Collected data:
○ ○ ○ ○ ○ ○ ○
(* ===== verification/Page.v ===== *)
(** * The page of [porcupine/visualization.go]

    The second half of [render]: the picture that is drawn from the [Layout], the handlers of
    the mouse with the state they share, and [Visualize], which writes the page.

    The SVG elements that the script creates are records; an element of the page is
    identified by the partition, the history element or the linearization it was made for.
    The class names that the handlers add and remove are booleans. *)
From S2P Require Import Prelude Model Check Visualization Layout.
From stdpp Require Import pretty.
Import Visualization Layout.

#[local] Open Scope Z_scope.

Module Page.

(** ** The picture *)

Record rect := MkRect {
  rect_x : num;
  rect_y : Z;
  rect_width : num;
  rect_height : Z;
  rect_text : string   (* drawn at the centre of the box *)
}.

Inductive line_class := ValidLine | ValidPoint | InvalidLine | InvalidPoint.

Record line := MkLine { x1 : num; y1 : Z; x2 : num; y2 : Z; class : line_class }.

(** [element] is the marker: the last line of the layer [ep_lin] of [ep_partition] when it
    is pushed. *)
Record error_point := MkErrorPoint {
  ep_x : num;
  ep_partition : nat;
  ep_index : Z;
  ep_lin : nat
}.

Section Draw.
Context (px : Z).

Definition PADDING : Z := 10 * px.
Definition BOX_HEIGHT : Z := 30 * px.
Definition BOX_SPACE : Z := 15 * px.
Definition XOFF : Z := 20 * px.
Definition LINE_BLEED : Z := 5 * px.

Definition maxClient (data : list partitionVisualizationData) : Z :=
  foldl (λ m d, foldl (λ m el, Z.max m (heClientId el)) m (History d)) (-1) data.

Definition height (nClient : Z) : Z :=
  2 * PADDING + BOX_HEIGHT * nClient + BOX_SPACE * (nClient - 1).

Context (xPos : gmap (option Z) num).

Definition width (sorted : list Z) : num := nadd (x_at xPos (last sorted)) (2 * PADDING + XOFF).

Definition draw_rect (el : element) : rect :=
  let rx := x_at xPos (Some (elStart el)) in
  let w := nsub (x_at xPos (Some (elEnd el))) rx in
  MkRect (nadd rx (XOFF + PADDING)) (PADDING + elClientId el * (BOX_HEIGHT + BOX_SPACE))
    w BOX_HEIGHT (elDescription el).

(** [prevX], [prevY] and [prevEl], which are [null] together. *)
Record previous := MkPrevious { prevX : num; prevY : Z; prevEl : element }.

Definition point_x (prev : option previous) (el : element) : num :=
  let hereX := nadd (x_at xPos (Some (elStart el))) (PADDING + XOFF) in
  match prev with
  | Some p => nmax hereX (nadd (prevX p) (EPSILON px))
  | None => hereX
  end.

Definition point_y (el : element) : Z :=
  PADDING + elClientId el * (BOX_HEIGHT + BOX_SPACE) - LINE_BLEED.

(** The line from the previous point. *)
Definition connect (p : previous) (el : element) (x : num) (y : Z) (c : line_class) : line :=
  MkLine (prevX p)
    (if decide (elClientId el <= elClientId (prevEl p)) then prevY p
     else prevY p + BOX_HEIGHT + 2 * LINE_BLEED)
    x
    (if decide (elClientId (prevEl p) <= elClientId el) then y
     else y + BOX_HEIGHT + 2 * LINE_BLEED) c.

Definition mark (x : num) (y : Z) (c : line_class) : line :=
  MkLine x y x (y + BOX_HEIGHT + 2 * LINE_BLEED) c.

(** The [forEach] over the steps of a linearization. *)
Fixpoint draw_steps (els : list element) (lin : partialLinearization) (prev : option previous) :
    option (list line * option previous) :=
  match lin with
  | [] => Some ([], prev)
  | step :: lin' =>
      el ← els.[Index step];
      let x := point_x prev el in
      let y := point_y el in
      let lines := match prev with Some p => [connect p el x y ValidLine] | None => [] end in
      '(rest, last) ← draw_steps els lin' (Some (MkPrevious x y el));
      Some (lines ++ mark x y ValidPoint :: rest, last)
  end.

(** What the drawing of the linearizations of a partition accumulates; the two maps are the
    entries of [largestIllegal] and [largestIllegalLength] for the partition. *)
Record illegals := MkIllegals {
  errorPoints : list error_point;
  illegalLast : list nat;
  largestIllegal : gmap Z nat;
  largestIllegalLength : gmap Z nat
}.

Definition note_illegal (index linIndex len : nat) (st : illegals) : illegals :=
  if match largestIllegalLength st !! Z.of_nat index with
     | None => true
     | Some l => bool_decide (l < len)%nat
     end
  then MkIllegals (errorPoints st) (illegalLast st)
         (<[Z.of_nat index := linIndex]> (largestIllegal st))
         (<[Z.of_nat index := len]> (largestIllegalLength st))
  else st.

(** The possible but illegal next operation [index] after [lin]. *)
Definition draw_illegal (partitionIndex linIndex : nat) (lin : partialLinearization)
    (prev : option previous) (st : list line * illegals) (ie : nat * element) :
    option (list line * illegals) :=
  let '(lines, ill) := st in
  let '(index, el) := ie in
  p ← prev;
  step ← last lin;
  let x := point_x prev el in
  let y := point_y el in
  let ill' := MkIllegals
    (errorPoints ill ++ [MkErrorPoint x partitionIndex (Index step) linIndex])
    (illegalLast ill ++ [index]) (largestIllegal ill) (largestIllegalLength ill) in
  Some (lines ++ [connect p el x y InvalidLine; mark x y InvalidPoint],
        note_illegal index linIndex (length lin) ill').

(** A layer: the lines of a linearization, and the indices of [illegalLast]. *)
Record layer := MkLayer { lines : list line; illegal : list nat }.

Definition draw_linearization (partitionIndex : nat) (els : list element) (linIndex : nat)
    (lin : partialLinearization) (ill : illegals) : option (layer * illegals) :=
  '(valid, prev) ← draw_steps els lin None;
  '(invalid, ill') ←
    foldl (λ o ie, o ≫= λ st, draw_illegal partitionIndex linIndex lin prev st ie)
      (Some ([], MkIllegals (errorPoints ill) [] (largestIllegal ill) (largestIllegalLength ill)))
      (illegal_next lin els);
  Some (MkLayer (valid ++ invalid) (illegalLast ill'), ill').

Fixpoint draw_linearizations (partitionIndex : nat) (els : list element) (linIndex : nat)
    (lins : list partialLinearization) (ill : illegals) : option (list layer * illegals) :=
  match lins with
  | [] => Some ([], ill)
  | lin :: lins' =>
      '(l, ill') ← draw_linearization partitionIndex els linIndex lin ill;
      '(ls, ill'') ← draw_linearizations partitionIndex els (S linIndex) lins' ill';
      Some (l :: ls, ill'')
  end.

(** The partitions of the page: [historyRects], [partialLayers], [illegalLast] and
    [largestIllegal]; [Largest] is that of the data. *)
Record drawn := MkDrawn {
  historyRects : list rect;
  partialLayers : list layer;
  drawnIllegal : gmap Z nat
}.

Fixpoint draw_partitions (partitionIndex : nat) (ps : list partition) (eps : list error_point) :
    option (list drawn * list error_point) :=
  match ps with
  | [] => Some ([], eps)
  | p :: ps' =>
      '(layers, ill) ← draw_linearizations partitionIndex (elements p) 0 (linearizations p)
        (MkIllegals eps [] ∅ ∅);
      '(ds, eps') ← draw_partitions (S partitionIndex) ps' (errorPoints ill);
      Some (MkDrawn (draw_rect <$> elements p) layers (largestIllegal ill) :: ds, eps')
  end.
End Draw.

(** [errorPoints.sort((a, b) => a.x - b.x)]; a difference that is [NaN] counts as zero.  The
    order of such points is the engine's: here that of a stable insertion. *)
Definition before_x (a b : error_point) : bool :=
  match ep_x a, ep_x b with
  | Some x, Some y => bool_decide (x < y)
  | _, _ => false
  end.

Record page := MkPage {
  pageLayout : layout;
  pageHeight : Z;
  pageWidth : num;
  drawnPartitions : list drawn;
  allErrorPoints : list error_point
}.

Definition draw (px : Z) (text_width : string -> Z) (data : list partitionVisualizationData) :
    option page :=
  lay ← compute_layout px text_width data;
  let xp := xPos (solved lay) in
  '(ds, eps) ← draw_partitions px xp 0 (partitions lay) [];
  Some (MkPage lay (height px (maxClient data + 1)) (width px xp (sortedTimestamps lay)) ds
    (insertion_sort error_point before_x eps)).

(** ** The handlers *)

(** What the handlers change: the classes [hidden] of the history layers and of the layers of
    the linearizations, the class [selected] of the rectangles, the link and the tooltip. *)
Record ui := MkUi {
  selected : bool;
  selectedIndex : Z * Z;
  historyHidden : list bool;
  partialHidden : list (list bool);
  rectSelected : list (list bool);
  jumpInactive : bool;
  jumpPoint : option error_point;
  lastTooltip : option (Z * Z * bool * (Z * Z));
  tooltipHTML : string;
  tooltipShown : bool;
  tooltipAt : Z * Z
}.

Section Ui.
Context (pg : page).

Definition pagePartition (p : Z) : option partition := (partitions (pageLayout pg)).[p].

(** [linearizationIndex]; the inner [None] is [null]. *)
Definition linearizationIndex (p index : Z) : option (option nat) :=
  data ← pagePartition p;
  match largest data !! index with
  | Some i => Some (Some i)
  | None => d ← (drawnPartitions pg).[p]; Some (drawnIllegal d !! index)
  end.

Definition point_hidden (hidden : list (list bool)) (pt : error_point) : bool :=
  default false (layers ← hidden !! ep_partition pt; layers !! ep_lin pt).

Definition first_point (hidden : list (list bool)) : option error_point :=
  snd <$> list_find (λ pt, point_hidden hidden pt = false) (allErrorPoints pg).

Definition updateJump (u : ui) : ui :=
  match first_point (partialHidden u) with
  | Some pt =>
      MkUi (selected u) (selectedIndex u) (historyHidden u) (partialHidden u) (rectSelected u)
        false (Some pt) (lastTooltip u) (tooltipHTML u) (tooltipShown u) (tooltipAt u)
  | None =>
      MkUi (selected u) (selectedIndex u) (historyHidden u) (partialHidden u) (rectSelected u)
        true (jumpPoint u) (lastTooltip u) (tooltipHTML u) (tooltipShown u) (tooltipAt u)
  end.

Definition set_hidden (u : ui) (hist : list bool) (part : list (list bool)) : ui :=
  MkUi (selected u) (selectedIndex u) hist part (rectSelected u) (jumpInactive u) (jumpPoint u)
    (lastTooltip u) (tooltipHTML u) (tooltipShown u) (tooltipAt u).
○ ○ ○ ○ ○ ○ ○
### Your objective
The required output is the stretch of entries above from the line containing "The class names" through the line containing "Definition PADDING : Z := 10 * px.", reproduced exactly.

### Output below
    The class names that the handlers add and remove are booleans. *)
From S2P Require Import Prelude Model Check Visualization Layout.
From stdpp Require Import pretty.
Import Visualization Layout.

#[local] Open Scope Z_scope.

Module Page.

(** ** The picture *)

Record rect := MkRect {
  rect_x : num;
  rect_y : Z;
  rect_width : num;
  rect_height : Z;
  rect_text : string   (* drawn at the centre of the box *)
}.

Inductive line_class := ValidLine | ValidPoint | InvalidLine | InvalidPoint.

Record line := MkLine { x1 : num; y1 : Z; x2 : num; y2 : Z; class : line_class }.

(** [element] is the marker: the last line of the layer [ep_lin] of [ep_partition] when it
    is pushed. *)
Record error_point := MkErrorPoint {
  ep_x : num;
  ep_partition : nat;
  ep_index : Z;
  ep_lin : nat
}.

Section Draw.
Context (px : Z).

Definition PADDING : Z := 10 * px.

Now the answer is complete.